A second lawsuit has been filed in federal court by Robert Devereaux, who was accused of molesting his foster daughters. Charges against him were dropped, but not before he moved to another town to avoid harassment.
And two caseworkers with Child Protective Services, Paul Glasson and Juana Vasquez, have filed a wrongful-dismissal suit, claiming they were fired after questioning the agency's role in the sex-ring probe.
The Roberson trial, tentatively scheduled for next year, has been moved to the Seattle area to avoid juror or judicial bias. But the same problems that plagued the police investigation -- accusations that Det.
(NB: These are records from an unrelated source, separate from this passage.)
(* ===== verification/Solo.v ===== *)
(** * One thread at a time

    The steps of [Threads] put together again: a commit or a checkpoint whose
    steps no other thread interleaves with does exactly what the method of
    [Database] does, whatever the operating system answers.  The two readings
    of the code, as one atomic call and as a sequence of locked steps, are the
    same program. *)

From S2P Require Import Prelude Errors BTree Checksum Page FileHeader FileSys Disk WalRecord.
From S2P Require Import WalLog Recovery BufferPool PoolCache Database DbState Checkpoint.
From S2P Require Import Commit Reopen Restart Transactions System Threads Concurrent Serial Guarantees.
From S2P Require Import Isolation.

Section Solo.
Context `{Cpu} `{HashOrder}.

#[global] Instance with_pool_map : MonadMap (@with_pool).
Proof.
  split.
  - intros A a [[] w]. done.
  - intros A B m k [db w]. unfold bind, with_pool, zoom. simpl.
    destruct (m (db_pool db, w)) as [[a| |] [pl w']]; [|done..]. simpl.
    by destruct (k a (pl, w')) as [r [pl' w'']].
Qed.

#[global] Instance with_pool_proper {A} : Proper (meq ==> meq) (@with_pool A).
Proof. intros m m' E s. unfold with_pool, zoom. by rewrite E. Qed.

Lemma on_shard_for_each {A} i (body : A → M (Shard * World) (Result unit)) xs s :
  is_Some (shards s.1 !! i) →
  on_shard i (for_each body xs) s = for_each (λ x, on_shard i (body x)) xs s.
Proof.
  revert s. induction xs as [|x xs IH]; intros [[l] w] [sh Hi]; cbn [for_each fst shards] in *.
  - unfold on_shard. cbn [fst snd shards]. rewrite Hi. cbn. by rewrite list_insert_id.
  - unfold bind_ok. rewrite on_shard_bind. unfold bind.
    destruct (on_shard i (body x) ({| shards := l |}, w)) as [r [[l'] w']] eqn:E.
    assert (is_Some (l' !! i)) as Hi'.
    { unfold on_shard in E. cbn [fst snd shards] in E. rewrite Hi in E.
      destruct (body x (sh, w)) as [r' [sh' w1]]. injection E as _ <- _.
      rewrite list_lookup_insert_eq by (by eapply lookup_lt_Some). eauto. }
    destruct r as [[[]|e]| |]; [by apply IH| |done..].
    destruct Hi' as [sh' Hi']. unfold on_shard, ret. cbn [fst snd shards]. rewrite Hi'.
    by rewrite list_insert_id.
Qed.

(** [flush_cached] on a shard, as the steps of a checkpoint. *)
Lemma flush_shard_steps i d :
  meq (with_pool (on_shard i (flush_cached d)))
      (let! ids := with_pool (on_shard i (with_state (gets (λ s, hash_keys (page_table s))))) in
       for_each (λ id, with_pool (on_shard i (shard_flush_page id d))) ids).
Proof.
  transitivity (let! ids := with_pool (on_shard i (with_state (gets (λ s, hash_keys (page_table s))))) in
    with_pool (for_each (λ id, on_shard i (shard_flush_page id d)) ids)).
  - rewrite <- (mm_bind (F := @with_pool)). apply with_pool_proper. intros [pl w].
    unfold flush_cached. rewrite on_shard_bind. unfold bind.
    destruct (on_shard i _ (pl, w)) as [[ids| |] s'] eqn:E; [|done..].
    apply on_shard_for_each. unfold on_shard in E. cbn [fst snd] in E.
    destruct (shards pl !! i) as [sh|] eqn:Hi; [|done]. simpl in E. injection E as _ <-.
    simpl. rewrite list_lookup_insert_eq by (by eapply lookup_lt_Some). eauto.
  - apply bind_proper; [reflexivity|]. intros ids. apply (mm_for_each (@with_pool)).
Qed.

(** ** What is left of a call *)

Abbreviation DW := (Database * World)%type.

Definition poison_and (ev : tevent) : M DW tevent := let! _ := poison in ret ev.

(** [checkpoint_locked] and its caller, once the rest of [write_checkpoint]
    has run. *)
Definition finish (own : bool) (m : M DW (Result unit)) : M DW tevent :=
  let! r := m in
  match r with Ok _ => ret (checkpoint_done own) | Err _ => poison_and (checkpoint_failed own) end.

Definition from_sync (d : DiskManager) : M DW (Result unit) :=
  let? _ := with_world (disk_sync d) in with_wal wal_reset.

Definition from_header (d : DiskManager) : M DW (Result unit) :=
  let? _ := with_world (write_file_header d) in from_sync d.

Definition from_flush (todo : list nat) (d : DiskManager) : M DW (Result unit) :=
  let? _ := for_each (λ i, with_pool (on_shard i (flush_cached d))) todo in
  let? _ := flush_sync d in
  from_header d.

Definition from_shard (todo : list nat) (i : nat) (ids : list PageId) (d : DiskManager) :
    M DW (Result unit) :=
  let? _ := for_each (λ id, with_pool (on_shard i (shard_flush_page id d))) ids in
  from_flush todo d.

Definition on_disk (own : bool) (m : DiskManager → M DW (Result unit)) : M DW tevent :=
  let! d := gets (λ s, db_disk s.1) in finish own (m d).

Definition returning : M DW tevent := let! _ := maybe_auto_checkpoint in ret TvCommitted.

Definition publishing (m : M DW (Result unit)) : M DW tevent :=
  let! r := m in
  match r with Ok _ => returning | Err _ => poison_and TvCommitFailed end.

Definition commit_event (r : Result unit) : tevent :=
  match r with Ok _ => TvCommitted | Err _ => TvCommitFailed end.

(** [commit] once the pages are sealed. *)
Definition log_and_publish (txn : WriteTxn) (pages : list (PageId * Page)) : M DW (Result unit) :=
  let! id := next_txn_id in
  let! count := db_page_count in
  let grew := (count <? txn_page_count txn)%Z in
  let images := commit_images id grew (txn_page_count txn) pages in
  let! logged := log id images in
  match logged with
  | Err e => let! _ := poison in ret (Err e)
  | Ok _ =>
      let! published := publish (txn_page_count txn) images in
      match published with
      | Err e => let! _ := poison in ret (Err e)
      | Ok _ => let! _ := maybe_auto_checkpoint in ret (Ok tt)
      end
  end.

(** The rest of a commit or checkpoint, as the methods of [Database] have it. *)
Definition rest (pc : thread) : M DW tevent :=
  match pc with
  | Logging txn pages =>
      let! r := log_and_publish txn pages in
      ret (commit_event r)
  | PublishWaiting count images => publishing (publish count images)
  | Publishing images =>
      let! d := gets (λ s, db_disk s.1) in publishing (for_each (install_image d) images)
  | Published => returning
  | Flushing own todo => on_disk own (from_flush todo)
  | FlushingShard own todo i ids => on_disk own (from_shard todo i ids)
  | WritingHeader own => on_disk own from_header
  | SyncingHeader own => on_disk own from_sync
  | ResettingLog own => finish own (with_wal wal_reset)
  | Failing ev => poison_and ev
  | _ => panic
  end.

(** Visiting the shards keeps their number. *)
Lemma each_shard_length {A} (f : A → nat) (m : A → M (Shard * World) (Result unit)) xs s :
  length (shards (for_each (λ x, on_shard (f x) (m x)) xs s).2.1) = length (shards s.1).
Proof.
  revert s. induction xs as [|x xs IH]; intros s; [done|]. cbn [for_each]. unfold bind_ok, bind.
  pose proof (on_shard_length (f x) (m x) s) as E.
  destruct (on_shard (f x) (m x) s) as [[[[]|e]| |] s']; simpl in *; [by rewrite IH|done..].
Qed.

(** The places it speaks of. *)
Definition finishing (pc : thread) : bool :=
  match pc with
  | Idle | ReadWaiting | ReadOpen | ReadPinned _ | ReadSeen _ | WriteWaiting | WriteLocked
  | WriteOpen _ | CheckpointWaiting => false
  | _ => true
  end.

(** [write_checkpoint] from its first step. *)
Lemma write_checkpoint_steps d s :
  (let? _ := with_pool (flush_all d) in from_header d) s =
  from_flush (List.seq 0 (length (shards (db_pool s.1)))) d s.
Proof.
  unfold from_flush. rewrite <- bind_ok_assoc.
  enough (with_pool (flush_all d) s =
    (let? _ := for_each (λ i, with_pool (on_shard i (flush_cached d)))
                 (List.seq 0 (length (shards (db_pool s.1)))) in flush_sync d) s) as E
    by (unfold bind_ok, bind at 1 3; by rewrite E).
  set (xs := List.seq 0 _).
  transitivity ((let? _ := with_pool (for_each (λ i, on_shard i (flush_cached d)) xs) in flush_sync d) s).
  2: { apply bind_ok_proper; [apply (mm_for_each (@with_pool))|reflexivity]. }
  destruct s as [db w]. unfold with_pool, zoom, flush_all, bind_ok, bind, gets. cbn [fst snd] in *.
  fold xs.
  pose proof (each_shard_length (λ i, i) (λ _, flush_cached d) xs (db_pool db, w)) as El.
  cbn beta in El. destruct (for_each _ xs (db_pool db, w)) as [[[[]|e]| |] [pl w']]; [|done..]. cbn [fst snd] in *.
  unfold flush_sync, bind, gets. simpl. rewrite El. case_decide; [done|].
  unfold with_world, zoom. simpl. by destruct (disk_sync d w').
Qed.

(** ** The steps of a thread that runs alone *)

(** The locks of a thread that is the only one to hold any. *)
Definition alone_locks (t : tid) (pc : thread) : Locks :=
  {| wal_lock := Some t; publish_readers := [];
     publish_writer := if holds_publish pc then Some t else None |}.

Definition dw (s : Shared) : DW := (sh_db s, sh_world s).

(** A step, and what is left before and after it. *)
Definition agrees (t : tid) (before : exec tevent * DW) (x : exec outcome * Shared) : Prop :=
  match x with
  | (Done (Some (ev, pc')), s') =>
      if client_waits pc' then before = (Done ev, dw s') ∧ sh_locks s' = unlocked
      else before = rest pc' (dw s') ∧ sh_locks s' = alone_locks t pc' ∧ finishing pc' = true
  | (Done None, s') => False
  | (Panicked, s') => before = (Panicked, dw s')
  | (Crashed, s') => before = (Crashed, dw s')
  end.

(** A call run to its end, no other thread interfering. *)
Fixpoint run_alone (fuel : nat) (t : tid) (pc : thread) (a : action) : M Shared (option tevent) :=
  match fuel with
  | O => ret None
  | S fuel =>
      let! r := tstep t pc a in
      match r with
      | None => ret None
      | Some (ev, pc') => if client_waits pc' then ret (Some ev) else run_alone fuel t pc' AGo
      end
  end.

(** The outcome of a method and of the run of its steps. *)
Definition same_outcome {A} (f : A → tevent) (x : exec A * DW) (y : exec (option tevent) * Shared) : Prop :=
  x.2 = dw y.2 ∧
  match x.1, y.1 with
  | Done a, Done ev => ev = Some (f a) ∧ sh_locks y.2 = unlocked
  | Panicked, Panicked | Crashed, Crashed => True
  | _, _ => False
  end.

Definition checkpoint_event (own : bool) (r : Result unit) : tevent :=
  match r with Ok _ => checkpoint_done own | Err _ => checkpoint_failed own end.

Ltac run_step :=
  unfold checkpoint_io, on_disk, finish, publishing, poison_and, on_db, zoom, bind_ok, bind, gets, goes,
    unlock_wal, unlock_publish_write, set_locks, modify, ret, lift, dw;
  cbn [fst snd sh_db sh_world sh_locks].

Lemma checkpoint_io_agrees t own m k pc s :
  sh_locks s = alone_locks t pc → finishing pc = true → holds_publish pc = false →
  client_waits pc = false →
  (∀ d s, db_disk (m d s).2.1 = db_disk s.1) →
  rest pc = on_disk own k →
  agrees t (on_disk own (λ d, let? _ := m d in k d) (dw s)) (checkpoint_io own m pc s).
Proof.
  intros Hl Hw Hp Hc Hd Hr. unfold agrees. destruct s as [db w l]. simpl in Hl. run_step.
  specialize (Hd (db_disk db) (db, w)). cbn [fst] in Hd.
  destruct (m (db_disk db) (db, w)) as [[[[]|e]| |] [db' w']]; cbn [fst snd sh_db sh_world] in *; [| |done..].
  - rewrite Hc, Hr. run_step. rewrite Hd. auto.
  - simpl. split; [done|]. split; [|done]. rewrite Hl. unfold alone_locks. by rewrite Hp.
Qed.

Lemma with_pool_disk {A} (m : M (BufferPool * World) A) s : db_disk (with_pool m s).2.1 = db_disk s.1.
Proof. unfold with_pool, zoom. by destruct (m _) as [r [pl w']]. Qed.

Lemma with_world_disk {A} (m : M World A) s : db_disk (with_world m s).2.1 = db_disk s.1.
Proof. unfold with_world, zoom. by destruct (m _) as [r w']. Qed.

Lemma flush_sync_disk d s : db_disk (flush_sync d s).2.1 = db_disk s.1.
Proof. unfold flush_sync, bind, gets. case_decide; [done|apply with_world_disk]. Qed.

Lemma install_image_disk d r s : db_disk (install_image d r s).2.1 = db_disk s.1.
Proof. unfold install_image. destruct r; [|done]. case_match; [apply with_pool_disk|done]. Qed.

Lemma on_disk_proper own k k' :
  (∀ d, meq (k d) (k' d)) → meq (on_disk own k) (on_disk own k').
Proof. intros E s. unfold on_disk, finish, bind, gets. by rewrite E. Qed.

Lemma from_flush_cons i todo d :
  meq (from_flush (i :: todo) d)
      (let! ids := with_pool (on_shard i (with_state (gets (λ s, hash_keys (page_table s))))) in
       from_shard todo i ids d).
Proof.
  unfold from_flush at 1. cbn [for_each]. rewrite bind_ok_assoc, flush_shard_steps.
  unfold bind_ok at 1. by rewrite bind_assoc.
Qed.

Lemma from_shard_cons todo i id ids d :
  meq (from_shard todo i (id :: ids) d)
      (let? _ := with_pool (on_shard i (shard_flush_page id d)) in from_shard todo i ids d).
Proof. unfold from_shard at 1. cbn [for_each]. by rewrite bind_ok_assoc. Qed.

Lemma list_shard_agrees t own todo i s :
  sh_locks s = alone_locks t (Flushing own (i :: todo)) →
  agrees t (on_disk own (from_flush (i :: todo)) (dw s)) (list_shard own todo i s).
Proof.
  intros Hl. rewrite (on_disk_proper _ _ _ (from_flush_cons i todo)).
  unfold list_shard. destruct s as [db w l]. simpl in Hl. unfold agrees. run_step.
  set (m := with_pool _). pose proof (with_pool_disk _ (db, w) : db_disk (m (db, w)).2.1 = _) as Hd.
  destruct (m (db, w)) as [[ids| |] [db' w']]; cbn [fst snd sh_db sh_world] in *; [|done..].
  cbn [client_waits rest]. run_step. by rewrite Hd.
Qed.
Robert Perez had coerced witnesses who later recanted their statements -- are muddying pretrial preparations.
The actual investigation appears to have ended last October when Kerri Ann Knowles Hill, a 43-year-old mother accused of raping five children accepted a plea bargain in which she agreed not to sue her accusers in return for dismissal of all charges. Hill was among the 46 residents arrested and 28 charged with child molestation as part of what has been called the largest child sex-ring case in American history. Fourteen of those pleaded guilty, five were convicted and six saw their charges greatly reduced or dismissed. Three were acquitted by juries.
As prosecutors described it, the participants would meet at the church and subject children to ritualistic sexual abuse. Roberson was said to conduct "youth nights" in which he would strip children and pass them around to adults.
But the case has been denounced by critics nationwide, who say the entire scenario was cooked up by "an obsessed Perez, aided by overzealous social workers and abetted by unquestioning prosecutors," as the Seattle Times put it. …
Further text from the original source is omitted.